Exactly the lines from the opening of the data through the line containing "e_msgSize := GetMaxStdinMessageSize" should be reproduced, please, with nothing added.

:: Exercise input ::

(** The fields that [NewToolExecutor] sets. *)
Record ToolExecutor := {
  e_req : ProxyRequest;
  e_tool : ToolDef;
  e_cfg : Config;
  e_timeout : duration;
  e_threshold : Z;
  e_maxOutSz : Z;
  e_readMsgTO : duration;
  e_writeTO : duration;
  e_msgSize : Z;
  e_proxyAuthToken : string;
  e_auditLogger : option Logger;
  e_callerPID : Z;
  e_callerExe : string;
}.

Definition NewToolExecutor (req : ProxyRequest) (tool : ToolDef) (cfg : Config) (proxyAuthToken : string)
    (auditLogger : option Logger) (callerPID : Z) (callerExe : string) : result ToolExecutor :=
  if td_UseProxy tool && GetHTTPProxyEnabled cfg && GetHTTPProxyRequireAuth cfg
     && bool_decide (proxyAuthToken = "") then
    Err (Errorf "proxy auth token required for tool %q with use_proxy enabled" [FS (pr_tool req)])
  else
    Ok {| e_req := req; e_tool := tool; e_cfg := cfg; e_timeout := tool_GetTimeout tool (GetTimeout cfg);
          e_threshold := GetInlineThreshold cfg; e_maxOutSz := GetMaxOutputSize cfg;
          e_readMsgTO := GetReadMessageTimeout cfg; e_writeTO := GetWriteTimeout cfg;
          e_msgSize := GetMaxStdinMessageSize cfg; e_proxyAuthToken := proxyAuthToken;
          e_auditLogger := auditLogger; e_callerPID := callerPID; e_callerExe := callerExe |}.

(** ** The state of a run *)

Record run_state := {
  x_w : world;
  x_proc : process;
  x_configDir : string;
  x_workDir : string;
  x_secretValues : list string;
  (** the buffers, nil until the process is started *)
  x_buf : stream → option OutputBuffer;
  (** the pumpers that are running: of each stream, and of the wrapper's messages *)
  x_live : stream → bool;
  x_live_in : bool;
  x_usePTY : bool;
  x_audit : audit_state;
}.

Definition set_w (s : run_state) (w : world) : run_state :=
  {| x_w := w; x_proc := x_proc s; x_configDir := x_configDir s; x_workDir := x_workDir s;
     x_secretValues := x_secretValues s; x_buf := x_buf s; x_live := x_live s; x_live_in := x_live_in s;
     x_usePTY := x_usePTY s; x_audit := x_audit s |}.
Definition set_proc (s : run_state) (p : process) : run_state :=
  {| x_w := x_w s; x_proc := p; x_configDir := x_configDir s; x_workDir := x_workDir s;
     x_secretValues := x_secretValues s; x_buf := x_buf s; x_live := x_live s; x_live_in := x_live_in s;
     x_usePTY := x_usePTY s; x_audit := x_audit s |}.
Definition set_configDir (s : run_state) (dir : string) : run_state :=
  {| x_w := x_w s; x_proc := x_proc s; x_configDir := dir; x_workDir := x_workDir s;
     x_secretValues := x_secretValues s; x_buf := x_buf s; x_live := x_live s; x_live_in := x_live_in s;
     x_usePTY := x_usePTY s; x_audit := x_audit s |}.
Definition set_workDir (s : run_state) (dir : string) : run_state :=
  {| x_w := x_w s; x_proc := x_proc s; x_configDir := x_configDir s; x_workDir := dir;
     x_secretValues := x_secretValues s; x_buf := x_buf s; x_live := x_live s; x_live_in := x_live_in s;
     x_usePTY := x_usePTY s; x_audit := x_audit s |}.
Definition set_secrets (s : run_state) (l : list string) : run_state :=
  {| x_w := x_w s; x_proc := x_proc s; x_configDir := x_configDir s; x_workDir := x_workDir s;
     x_secretValues := l; x_buf := x_buf s; x_live := x_live s; x_live_in := x_live_in s;
     x_usePTY := x_usePTY s; x_audit := x_audit s |}.
Definition set_buf (s : run_state) (k : stream) (b : option OutputBuffer) : run_state :=
  {| x_w := x_w s; x_proc := x_proc s; x_configDir := x_configDir s; x_workDir := x_workDir s;
     x_secretValues := x_secretValues s; x_buf := λ j, if decide (j = k) then b else x_buf s j;
     x_live := x_live s; x_live_in := x_live_in s; x_usePTY := x_usePTY s; x_audit := x_audit s |}.
Definition set_live (s : run_state) (k : stream) (v : bool) : run_state :=
  {| x_w := x_w s; x_proc := x_proc s; x_configDir := x_configDir s; x_workDir := x_workDir s;
     x_secretValues := x_secretValues s; x_buf := x_buf s;
     x_live := λ j, if decide (j = k) then v else x_live s j; x_live_in := x_live_in s;
     x_usePTY := x_usePTY s; x_audit := x_audit s |}.
Definition set_live_in (s : run_state) (v : bool) : run_state :=
  {| x_w := x_w s; x_proc := x_proc s; x_configDir := x_configDir s; x_workDir := x_workDir s;
     x_secretValues := x_secretValues s; x_buf := x_buf s; x_live := x_live s; x_live_in := v;
     x_usePTY := x_usePTY s; x_audit := x_audit s |}.
Definition set_usePTY (s : run_state) (v : bool) : run_state :=
  {| x_w := x_w s; x_proc := x_proc s; x_configDir := x_configDir s; x_workDir := x_workDir s;
     x_secretValues := x_secretValues s; x_buf := x_buf s; x_live := x_live s; x_live_in := x_live_in s;
     x_usePTY := v; x_audit := x_audit s |}.
Definition set_audit (s : run_state) (a : audit_state) : run_state :=
  {| x_w := x_w s; x_proc := x_proc s; x_configDir := x_configDir s; x_workDir := x_workDir s;
     x_secretValues := x_secretValues s; x_buf := x_buf s; x_live := x_live s; x_live_in := x_live_in s;
     x_usePTY := x_usePTY s; x_audit := a |}.

(** The state before [Run]. *)
Definition init_state (w : world) (a : audit_state) : run_state :=
  {| x_w := w; x_proc := no_process; x_configDir := ""; x_workDir := ""; x_secretValues := [];
     x_buf := λ _, None; x_live := λ _, false; x_live_in := false; x_usePTY := false; x_audit := a |}.

(** A system call of the executor that may be refused. *)
Definition syscall (s : run_state) : bool * run_state :=
  let '(f, w) := refused (x_w s) in (f, set_w s w).

(** ** Messages to the wrapper *)

Definition sendMessage (msg : ResponseMessage) (s : run_state) : option error * run_state :=
  let '(err, w) := send (x_w s) msg in (err, set_w s w).
Definition sendError (message : string) (s : run_state) : run_state :=
  (sendMessage (error_msg message) s).2.
Definition sendDone (exitCode : Z) (timeout : bool) (s : run_state) : run_state :=
  (sendMessage (done_msg exitCode timeout) s).2.

(** ** Signals *)

Definition kill_error : error := Sentinel "kill".

Definition killProcessGroup (sig : Z) (s : run_state) : option error * run_state :=
  if p_pgid (x_proc s) =? 0 then (None, s)
  else
    match (let '(f, w) := try (x_w s) (CallSignal sig) in (f, set_w s w)) with
    | (true, s) => (Some kill_error, s)
    | (false, s) =>
      let p := x_proc s in
      (None, set_proc s {| p_launch := p_launch p; p_pgid := p_pgid p; p_signals := p_signals p ++ [sig];
        p_stdinPipe := p_stdinPipe p; p_stdin_open := p_stdin_open p; p_stdin := p_stdin p;
        p_ptyMaster := p_ptyMaster p; p_winsize := p_winsize p; p_outputs_open := p_outputs_open p |})
    end.

Definition forwardSignal (sig : string) (s : run_state) : option error * run_state :=
  if negb (default false (ValidSignals !! sig)) then (Some (Errorf "invalid signal: %s" [FS sig]), s)
  else if bool_decide (sig = "SIGINT") then killProcessGroup SIGINT s
  else if bool_decide (sig = "SIGTERM") then killProcessGroup SIGTERM s
  else if bool_decide (sig = "SIGHUP") then killProcessGroup SIGHUP s
  else (Some (Errorf "unhandled signal: %s" [FS sig]), s).

(** ** The wrapper's messages *)

Definition os_ErrClosed : error := Sentinel "os.ErrClosed".

Definition with_stdin (p : process) (pipe open : bool) (data : bytes) : process :=
  {| p_launch := p_launch p; p_pgid := p_pgid p; p_signals := p_signals p; p_stdinPipe := pipe;
     p_stdin_open := open; p_stdin := data; p_ptyMaster := p_ptyMaster p; p_winsize := p_winsize p;
     p_outputs_open := p_outputs_open p |}.
Definition with_pty (p : process) (master : bool) (size : option WinSize) : process :=
  {| p_launch := p_launch p; p_pgid := p_pgid p; p_signals := p_signals p; p_stdinPipe := p_stdinPipe p;
     p_stdin_open := p_stdin_open p; p_stdin := p_stdin p; p_ptyMaster := master; p_winsize := size;
     p_outputs_open := p_outputs_open p |}.

(** [stdinPipe.Close()], [stdinPipe.Write(data)]. *)
Definition close_stdin (s : run_state) : option error * run_state :=
  let p := x_proc s in
  if p_stdin_open p then (None, set_proc s (with_stdin p (p_stdinPipe p) false (p_stdin p)))
  else (Some os_ErrClosed, s).
Definition write_stdin (data : bytes) (s : run_state) : option error * run_state :=
  let p := x_proc s in
  if negb (p_stdin_open p) then (Some os_ErrClosed, s)
  else
    match syscall s with
    | (true, s) => (Some io_error, s)
    | (false, s) => (None, set_proc s (with_stdin (x_proc s) (p_stdinPipe p) true (p_stdin p ++ data)))
    end.

Definition wrap_opt (format : string) (e : option error) : option error := Wrapf format [] <$> e.

Definition handleWrapperMessage (msg : WrapperMessage) (s : run_state) : option error * run_state :=
  if bool_decide (wm_type msg = MsgTypeStdin) then
    if wm_eof msg then
      if p_stdinPipe (x_proc s) then
        match close_stdin s with
        | (Some err, s) => (Some (Wrapf "close stdin: %w" [] err), s)
        | (None, s) => (None, set_proc s (with_stdin (x_proc s) false (p_stdin_open (x_proc s)) (p_stdin (x_proc s))))
        end
      else (None, s)
    else
      match DecodeString StdEncoding (wm_data msg) with
      | None => (Some (Wrapf "decode stdin: %w" [] (Sentinel "base64")), s)
      | Some data =>
        if p_stdinPipe (x_proc s) then
          let '(err, s) := write_stdin data s in (wrap_opt "write stdin: %w" err, s)
        else (None, s)
      end
  else if bool_decide (wm_type msg = MsgTypeSignal) then
    let '(err, s) := forwardSignal (wm_signal msg) s in (wrap_opt "forward signal: %w" err, s)
  else (None, s).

:::

» Task answer:
(** The fields that [NewToolExecutor] sets. *)
Record ToolExecutor := {
  e_req : ProxyRequest;
  e_tool : ToolDef;
  e_cfg : Config;
  e_timeout : duration;
  e_threshold : Z;
  e_maxOutSz : Z;
  e_readMsgTO : duration;
  e_writeTO : duration;
  e_msgSize : Z;
  e_proxyAuthToken : string;
  e_auditLogger : option Logger;
  e_callerPID : Z;
  e_callerExe : string;
}.

Definition NewToolExecutor (req : ProxyRequest) (tool : ToolDef) (cfg : Config) (proxyAuthToken : string)
    (auditLogger : option Logger) (callerPID : Z) (callerExe : string) : result ToolExecutor :=
  if td_UseProxy tool && GetHTTPProxyEnabled cfg && GetHTTPProxyRequireAuth cfg
     && bool_decide (proxyAuthToken = "") then
    Err (Errorf "proxy auth token required for tool %q with use_proxy enabled" [FS (pr_tool req)])
  else
    Ok {| e_req := req; e_tool := tool; e_cfg := cfg; e_timeout := tool_GetTimeout tool (GetTimeout cfg);
          e_threshold := GetInlineThreshold cfg; e_maxOutSz := GetMaxOutputSize cfg;
          e_readMsgTO := GetReadMessageTimeout cfg; e_writeTO := GetWriteTimeout cfg;
          e_msgSize := GetMaxStdinMessageSize cfg; e_proxyAuthToken := proxyAuthToken;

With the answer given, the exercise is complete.